__Task__: Below are some records. Return exactly the lines from the one containing "url0 headers cache0)" through the one containing "unfold swept. destruct", both included, and only those.

__Stored data entries__:
------------------------------------------------

(** A batch of prefetches is not held to the capacity, and repeated URLs
    are not coalesced.  While the cache is enabled and below
    [CACHE_MAX_SIZE], the calls of a batch leave the cache as it is and
    start one request for each listed URL that has no unexpired entry,
    as often as it is listed and in the order of the list; the handler's
    own cache after the batch is that same cache; and when the listed
    URLs are distinct and new to the cache and every response arrives
    with a body, the cache ends with one entry more for each of them,
    however many they are. *)
Theorem batch_prefetch_outgrows_capacity (env : environment) (now : Z)
    (urls : list string) (headers : json) (cache : Cache) :
  isCacheDisabled env = false -> Map_size cache < CACHE_MAX_SIZE ->
  let unexpired u :=
    match Map_get u cache with
    | Some existing => (now - timestamp existing <=? CACHE_EXPIRY_MS)%Z
    | None => false
    end in
  prefetchAll_begin env now urls headers cache
  = (cache,
     List.map (fun u => (u, requestHeaders headers))
              (filter (fun u => negb (unexpired u)) urls))
  /\ settle env now cache (PrefetchAll urls headers) = cache
  /\ forall arrived,
       List.map (fun a => snd (fst a)) arrived = urls ->
       NoDup urls -> (forall u, In u urls -> Map_get u cache = None) ->
       (forall a, In a arrived ->
                  exists response bytes,
                    snd a = Ok response /\ ok response = true
                    /\ arrayBuffer response = Ok bytes) ->
       Map_size (prefetchAll_resume arrived cache) = Map_size cache + List.length urls.
Proof.
  intros D L unexpired.
  assert (B : forall u, prefetchSegment_begin env now u headers cache
                        = (cache, if unexpired u then Finished
                                  else AwaitingFetch u (requestHeaders headers))).
  { intros u. unfold prefetchSegment_begin, unexpired. rewrite D.
    destruct (Nat.leb_spec CACHE_MAX_SIZE (Map_size cache)); [lia|].
    destruct (Map_get u cache) as [existing|]; [|reflexivity].
    now destruct (now - timestamp existing <=? CACHE_EXPIRY_MS)%Z. }
  split; [|split].
  - induction urls as [|u urls IH]; [reflexivity|].
    cbn [prefetchAll_begin filter List.map]. rewrite B, IH.
    now destruct (unexpired u).
  - cbn [settle]. induction urls as [|u urls IH]; [reflexivity|].
    cbn [fold_left]. rewrite B. exact IH.
  - intros arrived. unfold prefetchAll_resume. clear B L unexpired.
    revert urls cache. induction arrived as [|[[t u] r] arrived IH];
      intros urls cache E N G A.
    + simpl in E. subst urls. simpl. lia.
    + simpl in E. subst urls. cbn [fold_left fst snd].
      destruct (A (t, u, r) (or_introl eq_refl)) as (response & bytes & Er & O & Bb).
      simpl in Er. subst r. unfold prefetchSegment_resume at 2. rewrite O, Bb. cbn [negb].
      inversion N as [|? ? Nu N']. subst.
      rewrite (IH (List.map (fun a => snd (fst a)) arrived)); [| reflexivity | exact N' | |].
      * rewrite Map_size_set, (G u (or_introl eq_refl)). simpl. lia.
      * intros u' Hu'. rewrite Map_get_set_other.
        -- apply G. now right.
        -- intros ->. contradiction.
      * intros a Ha. apply A. now right.
Qed.

End BatchFacts.

(* ================================================================== *)
(** * The sample caches *)
(* ================================================================== *)

Section SampleFacts.
Import JsString.

Lemma entriesFrom_keys (n : nat) (t : Z) (k : string) :
  In k (keys (Sample.entriesFrom n t)) ->
  exists i, 1 <= i <= n /\ k = "https://cdn.example/a/seg.ts?n=" ++ decimal i.
Proof.
  revert t. induction n as [|n IH]; intros t; [contradiction|].
  cbn [Sample.entriesFrom keys List.map fst]. intros [<-|H].
  - exists (S n). split; [lia|reflexivity].
  - destruct (IH _ H) as (i & Hi & ->). exists i. split; [lia|reflexivity].
Qed.

Lemma entriesFrom_well_formed (n : nat) (t : Z) : well_formed (Sample.entriesFrom n t).
Proof.
  unfold well_formed. revert t. induction n as [|n IH]; intros t.
  - constructor.
  - cbn [Sample.entriesFrom keys List.map fst]. constructor; [|apply IH].
    intros H. apply entriesFrom_keys in H as (i & Hi & E).
    apply (f_equal (drop 31)) in E. cbn [drop String.append] in E.
    apply decimal_inj in E. lia.
Qed.

End SampleFacts.

Section PrefetchFacts.

(** The prefetcher does nothing while the cache is disabled.  While it
    is enabled it first sweeps the cache if that has reached
    [CACHE_MAX_SIZE], and then skips the URL exactly when the URL has an
    entry that has not expired in the cache so swept; otherwise it goes
    on to fetch.  A URL that had an unexpired entry is skipped whenever
    the unexpired entries fit the capacity; above the capacity the sweep
    can take the URL's own unexpired entry away, and the prefetcher then
    fetches.  A prefetch that succeeds stores the body under the URL with
    the time of storing, in place of any entry the URL had, and touches
    no other key. *)
Theorem prefetch_skips_and_overwrites (env : environment) (now : Z) (url : string)
    (headers : json) (cache : Cache) :
  well_formed cache ->
  let swept :=
    if (CACHE_MAX_SIZE <=? Map_size cache)%nat then cleanupCache now cache else cache in
  let unexpired c :=
    exists existing,
      Map_get url c = Some existing /\ (now - timestamp existing <= CACHE_EXPIRY_MS)%Z in
  (isCacheDisabled env = true ->
     prefetchSegment_begin env now url headers cache = (cache, Finished))
  /\ (isCacheDisabled env = false ->
      (unexpired swept ->
       prefetchSegment_begin env now url headers cache = (swept, Finished))
      /\ (~ unexpired swept ->
          prefetchSegment_begin env now url headers cache
          = (swept, AwaitingFetch url (requestHeaders headers)))
      /\ (Map_size (evictExpired now cache) <= CACHE_MAX_SIZE ->
          unexpired cache -> unexpired swept)
      /\ exists now0 url0 cache0 existing0,
           well_formed cache0
           /\ Map_get url0 cache0 = Some existing0
           /\ (now0 - timestamp existing0 <= CACHE_EXPIRY_MS)%Z
           /\ snd (prefetchSegment_begin env now0 url0 headers cache0)
              = AwaitingFetch url0 (requestHeaders headers))
  /\ (forall response bytes,
        ok response = true -> arrayBuffer response = Ok bytes ->
        let cache' := prefetchSegment_resume now url (Ok response) cache in
        Map_get url cache' = Some (MkEntry bytes (response_headers response) now)
        /\ (forall k, k <> url -> Map_get k cache' = Map_get k cache)
        /\ well_formed cache'
        /\ (Map_get url cache <> None -> Map_size cache' = Map_size cache)).
Proof.
  intros W swept unexpired. split; [|split].
  - intros D. unfold prefetchSegment_begin. now rewrite D.
  - intros D. split; [|split; [|split]].
    + intros (existing & G & F). unfold prefetchSegment_begin. rewrite D.
      fold swept. rewrite G.
      destruct (Z.leb_spec (now - timestamp existing) CACHE_EXPIRY_MS); [reflexivity|lia].
    + intros N. unfold prefetchSegment_begin. rewrite D. fold swept.
      destruct (Map_get url swept) as [existing|] eqn:G; [|reflexivity].
      destruct (Z.leb_spec (now - timestamp existing) CACHE_EXPIRY_MS); [|reflexivity].
      exfalso. apply N. exists existing. auto.
    + intros L (existing & G & F). exists existing. split; [|exact F].
      unfold swept. destruct (CACHE_MAX_SIZE <=? Map_size cache)%nat; [|exact G].
      unfold cleanupCache. rewrite evictToCapacity_small by exact L.
      rewrite evictExpired_filter, Map_get_filter_unique, G by exact W.
      cbn [snd]. unfold expired.
      destruct (Z.gtb_spec (now - timestamp existing) CACHE_EXPIRY_MS); [lia|reflexivity].
    + exists 2001%Z, "https://cdn.example/a/seg.ts?n=2001", (Sample.entriesFrom 2001 0),
        (Sample.entryAt 0).
      split; [apply entriesFrom_well_formed|]. split; [reflexivity|].
      split; [vm_compute; discriminate|].
      unfold prefetchSegment_begin. rewrite D.
      replace (CACHE_MAX_SIZE <=? Map_size (Sample.entriesFrom 2001 0))%nat with true
        by (vm_compute; reflexivity).
      replace (Map_get "https://cdn.example/a/seg.ts?n=2001"
                 (cleanupCache 2001 (Sample.entriesFrom 2001 0)))
        with (@None CacheEntry) by (vm_compute; reflexivity).
      reflexivity.
  - intros response bytes O B. cbv zeta. unfold prefetchSegment_resume.
    rewrite O, B. cbn [negb].
    split; [apply Map_get_set_same|]. split; [|split].
    + intros k N. now apply Map_get_set_other.
    + now apply well_formed_set.
    + intros G. rewrite Map_size_set. now destruct (Map_get url cache).
Qed.

End PrefetchFacts.

Section ServingFacts.
Import JsString.

Variable JSON_parse : string -> outcome json.
Variable fetch : string -> object -> outcome Response.


End ServingFacts.

(* ================================================================== *)
(** * The claims on the sample platform *)
(* ================================================================== *)


(** C1 on the sample media playlist: the rewriter returns a text of eight
    lines, as many as the playlist has, the fourth of them the proxy URL
    of the first segment. *)
Lemma media_rewrite_keeps_lines_sample :
  classify Sample.MEDIA_PLAYLIST = Media
  /\ exists effects rewritten,
       rewrite Sample.newURL Sample.JSON_stringify Sample.ENABLED Sample.MEDIA_URL
               (JObject []) "https://proxy.example" Sample.MEDIA_PLAYLIST
         = (effects, Ok rewritten)
       /\ List.length (JsString.split_nl rewritten) = 8
       /\ nth_error (JsString.split_nl rewritten) 3
          = Some ("https://proxy.example/ts-proxy?url="
                  ++ "https%3A%2F%2Fcdn.example%2Fa%2Fseg1.ts&headers=%7B%7D").
Proof.
  split; [reflexivity|].
  pose proof (media_rewrite_keeps_lines Sample.newURL Sample.JSON_stringify
                Sample.ENABLED Sample.MEDIA_URL (JObject []) "https://proxy.example"
                Sample.MEDIA_PLAYLIST eq_refl) as H.
  cbv zeta in H. destruct H as (T & _ & P).
  destruct T as (effects & rewritten & E).
  { intros line HIn S. vm_compute in HIn.
    repeat (destruct HIn as [<-|HIn]; [try discriminate S; eexists; reflexivity|]).
    contradiction. }
  exists effects, rewritten. split; [exact E|].
  destruct (P _ _ E) as (newLines & _ & L & S & N).
  rewrite (S eq_refl). split; [rewrite L; reflexivity|].
  destruct (N 3 "seg1.ts" eq_refl) as (newLine & Hn & _ & _ & Hs).
  rewrite Hn. f_equal.
  apply (Hs eq_refl eq_refl "https://cdn.example/a/seg1.ts"); reflexivity.
Defined.

(** C1 as stated fails on the broken playlist, which is classified as a
    media playlist: its third line is [http://], the resolver throws on
    it, and the rewriter returns no text at all. *)
Lemma broken_media_playlist_counterexample :
  classify Sample.BROKEN_PLAYLIST = Media
  /\ nth_error (JsString.split_nl Sample.BROKEN_PLAYLIST) 2 = Some "http://"
  /\ parseURL Sample.newURL "http://" (Some Sample.BROKEN_URL) = Throw Sample.invalidURL
  /\ rewrite Sample.newURL Sample.JSON_stringify Sample.ENABLED Sample.BROKEN_URL
       (JObject []) "https://proxy.example" Sample.BROKEN_PLAYLIST
     = ([], Throw Sample.invalidURL).
Proof. repeat split; vm_compute; reflexivity. Qed.

(** C3 on a cache of 2003 entries inserted one millisecond apart, none of
    them expired: the pass leaves the 2000 youngest. *)
Lemma cleanupCache_capacity_sample :
  well_formed (Sample.entriesFrom 2003 0)
  /\ Map_size (cleanupCache 2002 (Sample.entriesFrom 2003 0)) = CACHE_MAX_SIZE
  /\ cleanupCache 2002 (Sample.entriesFrom 2003 0) = Sample.entriesFrom 2000 3.
Proof.
  split; [apply entriesFrom_well_formed|].
  pose proof (cleanupCache_capacity 2002 (Sample.entriesFrom 2003 0)
                (entriesFrom_well_formed 2003 0)) as H.
  cbv zeta in H. destruct H as (_ & _ & _ & _ & H).
  split; [|vm_compute; reflexivity].
  apply H. apply Nat.ltb_lt. vm_compute. reflexivity.
Defined.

------------------------------------------------

__Response below__:
           /\ snd (prefetchSegment_begin env now0 url0 headers cache0)
              = AwaitingFetch url0 (requestHeaders headers))
  /\ (forall response bytes,
        ok response = true -> arrayBuffer response = Ok bytes ->
        let cache' := prefetchSegment_resume now url (Ok response) cache in
        Map_get url cache' = Some (MkEntry bytes (response_headers response) now)
        /\ (forall k, k <> url -> Map_get k cache' = Map_get k cache)
        /\ well_formed cache'
        /\ (Map_get url cache <> None -> Map_size cache' = Map_size cache)).
Proof.
  intros W swept unexpired. split; [|split].
  - intros D. unfold prefetchSegment_begin. now rewrite D.
  - intros D. split; [|split; [|split]].
    + intros (existing & G & F). unfold prefetchSegment_begin. rewrite D.
      fold swept. rewrite G.
      destruct (Z.leb_spec (now - timestamp existing) CACHE_EXPIRY_MS); [reflexivity|lia].
    + intros N. unfold prefetchSegment_begin. rewrite D. fold swept.
      destruct (Map_get url swept) as [existing|] eqn:G; [|reflexivity].
      destruct (Z.leb_spec (now - timestamp existing) CACHE_EXPIRY_MS); [|reflexivity].
      exfalso. apply N. exists existing. auto.
    + intros L (existing & G & F). exists existing. split; [|exact F].
      unfold swept. destruct (CACHE_MAX_SIZE <=? Map_size cache)%nat; [|exact G].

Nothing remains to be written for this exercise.